■ WORK TO COMPLETE
For the entries that follow, restate word for word the line containing "(* ===== verification/RtpSource.v ===== *)", the line containing "none while the", and every line that lies between them.

■ STORED DATA
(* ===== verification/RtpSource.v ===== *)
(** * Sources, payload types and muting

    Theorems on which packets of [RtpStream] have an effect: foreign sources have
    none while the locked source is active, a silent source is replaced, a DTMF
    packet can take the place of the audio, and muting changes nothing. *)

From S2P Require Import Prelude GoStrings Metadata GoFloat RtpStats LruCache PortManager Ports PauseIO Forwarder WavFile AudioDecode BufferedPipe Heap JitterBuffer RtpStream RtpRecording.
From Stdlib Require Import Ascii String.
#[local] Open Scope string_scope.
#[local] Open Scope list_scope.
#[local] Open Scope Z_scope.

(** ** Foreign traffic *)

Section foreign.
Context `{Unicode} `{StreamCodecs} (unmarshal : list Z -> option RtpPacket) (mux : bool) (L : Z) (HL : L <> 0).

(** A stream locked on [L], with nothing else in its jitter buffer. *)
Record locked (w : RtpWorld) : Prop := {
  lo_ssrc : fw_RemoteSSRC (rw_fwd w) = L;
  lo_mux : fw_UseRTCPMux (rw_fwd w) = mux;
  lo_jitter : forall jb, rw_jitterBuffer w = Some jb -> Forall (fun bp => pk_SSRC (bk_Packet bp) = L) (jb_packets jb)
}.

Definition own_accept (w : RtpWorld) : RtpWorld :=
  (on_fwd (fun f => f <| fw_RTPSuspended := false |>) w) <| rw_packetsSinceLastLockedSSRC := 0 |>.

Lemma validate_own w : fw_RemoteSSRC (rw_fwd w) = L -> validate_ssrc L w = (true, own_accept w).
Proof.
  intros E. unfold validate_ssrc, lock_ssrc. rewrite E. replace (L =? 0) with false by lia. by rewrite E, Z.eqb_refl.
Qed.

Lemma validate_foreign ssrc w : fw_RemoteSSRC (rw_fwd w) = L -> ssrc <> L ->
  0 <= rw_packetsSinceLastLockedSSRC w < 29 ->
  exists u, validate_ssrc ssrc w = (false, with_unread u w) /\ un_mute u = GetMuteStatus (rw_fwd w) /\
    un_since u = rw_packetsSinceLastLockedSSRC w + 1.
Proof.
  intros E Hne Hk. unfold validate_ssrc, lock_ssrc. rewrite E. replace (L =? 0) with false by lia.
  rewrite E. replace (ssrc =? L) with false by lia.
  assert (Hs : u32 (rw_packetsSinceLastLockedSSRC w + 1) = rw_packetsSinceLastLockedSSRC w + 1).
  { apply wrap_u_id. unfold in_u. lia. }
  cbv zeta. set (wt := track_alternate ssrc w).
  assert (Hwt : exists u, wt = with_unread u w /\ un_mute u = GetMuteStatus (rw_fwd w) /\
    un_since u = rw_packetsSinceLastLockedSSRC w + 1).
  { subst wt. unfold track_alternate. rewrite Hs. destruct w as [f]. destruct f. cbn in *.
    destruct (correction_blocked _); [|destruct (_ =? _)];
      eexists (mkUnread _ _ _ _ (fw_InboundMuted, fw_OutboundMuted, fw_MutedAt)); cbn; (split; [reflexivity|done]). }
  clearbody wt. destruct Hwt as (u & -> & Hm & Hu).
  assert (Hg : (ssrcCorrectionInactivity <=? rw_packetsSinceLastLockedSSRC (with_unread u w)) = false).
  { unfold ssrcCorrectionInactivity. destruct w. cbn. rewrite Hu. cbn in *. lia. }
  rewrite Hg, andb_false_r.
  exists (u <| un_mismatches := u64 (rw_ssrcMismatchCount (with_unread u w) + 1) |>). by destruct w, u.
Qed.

* * *

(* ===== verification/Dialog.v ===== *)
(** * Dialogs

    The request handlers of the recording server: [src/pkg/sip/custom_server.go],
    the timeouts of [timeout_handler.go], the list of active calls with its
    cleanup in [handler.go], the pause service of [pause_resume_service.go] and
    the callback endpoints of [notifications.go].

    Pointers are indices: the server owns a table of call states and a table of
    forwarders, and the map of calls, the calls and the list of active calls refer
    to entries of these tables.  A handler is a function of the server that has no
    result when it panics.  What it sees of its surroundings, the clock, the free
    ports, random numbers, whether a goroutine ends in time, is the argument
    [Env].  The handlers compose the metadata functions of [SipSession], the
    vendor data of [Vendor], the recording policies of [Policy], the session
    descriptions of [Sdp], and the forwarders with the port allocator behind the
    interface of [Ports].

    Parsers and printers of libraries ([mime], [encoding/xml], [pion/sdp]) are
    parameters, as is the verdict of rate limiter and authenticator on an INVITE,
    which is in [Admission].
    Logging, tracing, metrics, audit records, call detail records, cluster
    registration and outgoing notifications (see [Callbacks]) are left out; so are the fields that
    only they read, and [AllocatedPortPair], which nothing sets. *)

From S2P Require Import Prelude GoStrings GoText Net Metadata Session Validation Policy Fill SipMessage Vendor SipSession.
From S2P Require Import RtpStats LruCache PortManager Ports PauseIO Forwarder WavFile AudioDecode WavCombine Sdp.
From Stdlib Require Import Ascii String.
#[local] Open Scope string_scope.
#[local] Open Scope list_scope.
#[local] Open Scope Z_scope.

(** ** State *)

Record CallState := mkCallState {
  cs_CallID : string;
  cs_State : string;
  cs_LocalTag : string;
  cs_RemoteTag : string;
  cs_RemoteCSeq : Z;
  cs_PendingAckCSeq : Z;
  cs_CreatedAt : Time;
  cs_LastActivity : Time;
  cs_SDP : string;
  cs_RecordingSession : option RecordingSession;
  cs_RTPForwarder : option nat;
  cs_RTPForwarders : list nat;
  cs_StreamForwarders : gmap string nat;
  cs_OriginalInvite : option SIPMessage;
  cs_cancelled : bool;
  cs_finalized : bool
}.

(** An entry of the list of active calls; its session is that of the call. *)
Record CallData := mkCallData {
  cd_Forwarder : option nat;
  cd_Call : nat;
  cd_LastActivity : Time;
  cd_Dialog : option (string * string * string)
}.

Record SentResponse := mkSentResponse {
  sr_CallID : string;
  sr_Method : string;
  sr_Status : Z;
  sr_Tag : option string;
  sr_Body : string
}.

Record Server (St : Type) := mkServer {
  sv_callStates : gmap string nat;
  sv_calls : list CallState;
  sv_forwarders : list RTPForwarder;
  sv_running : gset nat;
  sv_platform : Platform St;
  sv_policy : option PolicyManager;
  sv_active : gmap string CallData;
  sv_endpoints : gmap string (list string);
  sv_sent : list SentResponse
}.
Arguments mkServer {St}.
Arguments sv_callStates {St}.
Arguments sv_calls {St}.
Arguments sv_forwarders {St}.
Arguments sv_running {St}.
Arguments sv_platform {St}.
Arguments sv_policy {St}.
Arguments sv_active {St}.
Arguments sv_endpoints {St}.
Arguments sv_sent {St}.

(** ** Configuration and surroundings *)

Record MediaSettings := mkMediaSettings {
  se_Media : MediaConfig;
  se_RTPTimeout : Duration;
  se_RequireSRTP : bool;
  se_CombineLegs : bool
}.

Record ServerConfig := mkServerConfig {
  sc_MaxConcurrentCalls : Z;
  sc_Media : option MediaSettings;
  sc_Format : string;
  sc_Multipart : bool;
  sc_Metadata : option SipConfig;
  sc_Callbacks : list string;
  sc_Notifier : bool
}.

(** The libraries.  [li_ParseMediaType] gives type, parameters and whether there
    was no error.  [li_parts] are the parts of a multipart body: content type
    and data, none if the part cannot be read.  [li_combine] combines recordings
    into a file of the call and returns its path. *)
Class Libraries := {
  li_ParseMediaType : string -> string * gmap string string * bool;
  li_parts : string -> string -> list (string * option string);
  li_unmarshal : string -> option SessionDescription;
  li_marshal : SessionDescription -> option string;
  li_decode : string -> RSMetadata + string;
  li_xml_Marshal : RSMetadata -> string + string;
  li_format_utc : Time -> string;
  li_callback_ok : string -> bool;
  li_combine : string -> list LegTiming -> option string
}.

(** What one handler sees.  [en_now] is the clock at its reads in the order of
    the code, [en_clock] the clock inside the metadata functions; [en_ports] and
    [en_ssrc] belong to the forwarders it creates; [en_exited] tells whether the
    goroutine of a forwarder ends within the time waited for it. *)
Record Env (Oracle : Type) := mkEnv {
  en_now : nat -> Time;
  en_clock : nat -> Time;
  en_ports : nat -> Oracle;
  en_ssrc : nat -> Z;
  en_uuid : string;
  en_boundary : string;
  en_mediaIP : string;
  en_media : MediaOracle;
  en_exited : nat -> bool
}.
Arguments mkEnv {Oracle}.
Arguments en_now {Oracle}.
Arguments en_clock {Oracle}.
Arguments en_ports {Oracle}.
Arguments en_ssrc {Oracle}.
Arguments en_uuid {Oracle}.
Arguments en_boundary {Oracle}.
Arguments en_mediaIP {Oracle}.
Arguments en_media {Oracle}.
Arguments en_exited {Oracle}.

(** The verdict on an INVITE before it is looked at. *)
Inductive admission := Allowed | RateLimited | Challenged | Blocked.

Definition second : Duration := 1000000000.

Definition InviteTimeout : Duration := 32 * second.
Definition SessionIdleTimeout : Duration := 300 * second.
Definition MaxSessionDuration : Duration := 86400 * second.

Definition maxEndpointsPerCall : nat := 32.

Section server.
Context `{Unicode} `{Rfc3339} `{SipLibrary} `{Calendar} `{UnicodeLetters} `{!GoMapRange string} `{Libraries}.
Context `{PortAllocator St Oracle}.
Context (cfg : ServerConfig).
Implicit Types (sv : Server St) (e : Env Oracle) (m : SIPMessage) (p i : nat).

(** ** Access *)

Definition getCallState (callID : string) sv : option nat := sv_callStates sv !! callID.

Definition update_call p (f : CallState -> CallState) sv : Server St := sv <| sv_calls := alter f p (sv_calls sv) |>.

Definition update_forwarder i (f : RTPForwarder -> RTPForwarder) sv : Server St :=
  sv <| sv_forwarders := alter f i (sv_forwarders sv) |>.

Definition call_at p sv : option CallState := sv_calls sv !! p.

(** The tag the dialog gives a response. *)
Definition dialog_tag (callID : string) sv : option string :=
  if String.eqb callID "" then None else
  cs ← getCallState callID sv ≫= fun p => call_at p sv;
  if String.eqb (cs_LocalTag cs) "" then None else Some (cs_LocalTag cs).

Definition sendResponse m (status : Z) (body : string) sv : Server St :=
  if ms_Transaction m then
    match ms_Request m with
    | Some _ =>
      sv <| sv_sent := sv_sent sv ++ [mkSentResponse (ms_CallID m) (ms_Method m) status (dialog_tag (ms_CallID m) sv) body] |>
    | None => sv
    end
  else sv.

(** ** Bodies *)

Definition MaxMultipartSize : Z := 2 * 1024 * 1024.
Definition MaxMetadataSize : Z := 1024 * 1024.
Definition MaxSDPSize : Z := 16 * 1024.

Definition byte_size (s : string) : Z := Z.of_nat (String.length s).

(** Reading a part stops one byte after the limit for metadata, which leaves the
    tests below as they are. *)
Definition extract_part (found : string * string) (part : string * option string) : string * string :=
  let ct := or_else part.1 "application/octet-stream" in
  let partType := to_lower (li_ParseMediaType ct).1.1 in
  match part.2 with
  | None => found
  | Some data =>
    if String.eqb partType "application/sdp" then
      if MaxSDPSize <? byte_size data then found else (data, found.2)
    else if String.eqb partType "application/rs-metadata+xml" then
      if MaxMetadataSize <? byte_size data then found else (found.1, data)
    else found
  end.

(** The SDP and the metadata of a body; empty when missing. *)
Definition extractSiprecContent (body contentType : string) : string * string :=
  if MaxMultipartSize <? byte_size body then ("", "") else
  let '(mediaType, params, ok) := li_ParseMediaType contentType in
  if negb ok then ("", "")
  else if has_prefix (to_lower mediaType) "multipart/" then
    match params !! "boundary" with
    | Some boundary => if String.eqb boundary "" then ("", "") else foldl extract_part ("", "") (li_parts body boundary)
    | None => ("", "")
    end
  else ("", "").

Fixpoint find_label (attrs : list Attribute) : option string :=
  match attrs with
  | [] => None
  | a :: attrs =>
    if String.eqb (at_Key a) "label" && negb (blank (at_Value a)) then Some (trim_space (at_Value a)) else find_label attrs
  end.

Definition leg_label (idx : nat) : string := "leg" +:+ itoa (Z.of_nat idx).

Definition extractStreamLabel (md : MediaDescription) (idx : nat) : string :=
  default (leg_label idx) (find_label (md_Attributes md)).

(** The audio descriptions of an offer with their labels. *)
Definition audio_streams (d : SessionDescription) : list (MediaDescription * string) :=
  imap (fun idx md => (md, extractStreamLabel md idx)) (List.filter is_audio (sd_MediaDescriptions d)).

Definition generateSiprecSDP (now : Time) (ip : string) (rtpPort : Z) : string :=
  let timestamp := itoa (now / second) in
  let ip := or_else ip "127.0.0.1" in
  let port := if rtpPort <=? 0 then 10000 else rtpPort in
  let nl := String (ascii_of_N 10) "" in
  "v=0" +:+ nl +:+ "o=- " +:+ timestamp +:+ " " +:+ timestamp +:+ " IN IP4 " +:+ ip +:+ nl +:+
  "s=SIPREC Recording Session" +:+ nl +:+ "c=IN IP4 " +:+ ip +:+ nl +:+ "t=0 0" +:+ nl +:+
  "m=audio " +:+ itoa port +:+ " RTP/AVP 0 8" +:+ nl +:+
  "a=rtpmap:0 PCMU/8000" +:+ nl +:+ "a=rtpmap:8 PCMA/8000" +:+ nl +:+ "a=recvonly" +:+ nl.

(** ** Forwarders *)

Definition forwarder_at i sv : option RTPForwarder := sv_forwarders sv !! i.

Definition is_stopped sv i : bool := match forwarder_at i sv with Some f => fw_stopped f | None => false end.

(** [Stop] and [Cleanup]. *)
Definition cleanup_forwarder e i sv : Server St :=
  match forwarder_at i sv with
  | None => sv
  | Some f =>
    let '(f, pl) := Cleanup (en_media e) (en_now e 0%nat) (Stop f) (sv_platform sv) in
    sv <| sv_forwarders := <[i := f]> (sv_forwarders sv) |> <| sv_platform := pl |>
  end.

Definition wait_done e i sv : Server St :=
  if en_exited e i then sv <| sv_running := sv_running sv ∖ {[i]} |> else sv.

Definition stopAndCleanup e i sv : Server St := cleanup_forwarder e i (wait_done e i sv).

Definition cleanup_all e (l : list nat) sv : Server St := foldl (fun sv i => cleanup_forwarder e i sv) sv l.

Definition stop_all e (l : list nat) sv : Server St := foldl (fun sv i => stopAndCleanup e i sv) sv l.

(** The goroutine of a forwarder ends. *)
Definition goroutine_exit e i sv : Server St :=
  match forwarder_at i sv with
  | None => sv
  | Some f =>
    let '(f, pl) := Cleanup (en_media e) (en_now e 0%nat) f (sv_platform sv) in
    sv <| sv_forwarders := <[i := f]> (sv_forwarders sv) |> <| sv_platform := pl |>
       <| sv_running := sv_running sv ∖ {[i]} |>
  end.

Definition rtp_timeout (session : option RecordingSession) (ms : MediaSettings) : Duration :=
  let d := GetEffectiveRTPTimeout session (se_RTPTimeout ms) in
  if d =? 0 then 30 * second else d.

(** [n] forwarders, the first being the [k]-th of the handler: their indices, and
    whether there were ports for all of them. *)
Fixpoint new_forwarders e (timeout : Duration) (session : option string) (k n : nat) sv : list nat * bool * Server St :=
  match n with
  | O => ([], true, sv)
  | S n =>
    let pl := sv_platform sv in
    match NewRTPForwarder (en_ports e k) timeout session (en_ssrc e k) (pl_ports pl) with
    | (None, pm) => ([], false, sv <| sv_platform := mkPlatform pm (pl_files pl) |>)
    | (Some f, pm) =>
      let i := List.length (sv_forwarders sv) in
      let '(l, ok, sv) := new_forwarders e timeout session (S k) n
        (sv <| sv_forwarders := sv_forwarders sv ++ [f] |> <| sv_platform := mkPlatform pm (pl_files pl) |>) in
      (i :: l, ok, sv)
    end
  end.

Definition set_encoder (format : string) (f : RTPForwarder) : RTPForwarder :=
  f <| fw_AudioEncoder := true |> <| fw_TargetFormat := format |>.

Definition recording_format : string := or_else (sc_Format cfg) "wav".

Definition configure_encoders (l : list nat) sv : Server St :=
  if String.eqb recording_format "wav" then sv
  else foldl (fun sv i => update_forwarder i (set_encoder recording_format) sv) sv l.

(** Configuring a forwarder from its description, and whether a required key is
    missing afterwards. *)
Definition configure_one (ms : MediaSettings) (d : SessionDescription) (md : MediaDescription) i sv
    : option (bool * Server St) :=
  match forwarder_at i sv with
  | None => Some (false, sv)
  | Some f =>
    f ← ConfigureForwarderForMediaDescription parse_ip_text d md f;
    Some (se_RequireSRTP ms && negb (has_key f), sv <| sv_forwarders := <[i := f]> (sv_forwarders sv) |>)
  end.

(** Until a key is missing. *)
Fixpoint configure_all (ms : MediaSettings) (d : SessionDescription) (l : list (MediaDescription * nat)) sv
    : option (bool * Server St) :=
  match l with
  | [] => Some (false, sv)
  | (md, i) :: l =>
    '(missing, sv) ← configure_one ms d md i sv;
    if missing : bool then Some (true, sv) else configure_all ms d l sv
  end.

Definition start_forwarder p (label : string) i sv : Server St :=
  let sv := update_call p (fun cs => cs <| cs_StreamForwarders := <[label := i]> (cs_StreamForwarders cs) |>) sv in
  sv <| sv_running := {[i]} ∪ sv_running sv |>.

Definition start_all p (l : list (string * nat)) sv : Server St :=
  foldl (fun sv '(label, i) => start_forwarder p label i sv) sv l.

■ REPLY
(* ===== verification/RtpSource.v ===== *)
(** * Sources, payload types and muting

    Theorems on which packets of [RtpStream] have an effect: foreign sources have
    none while the locked source is active, a silent source is replaced, a DTMF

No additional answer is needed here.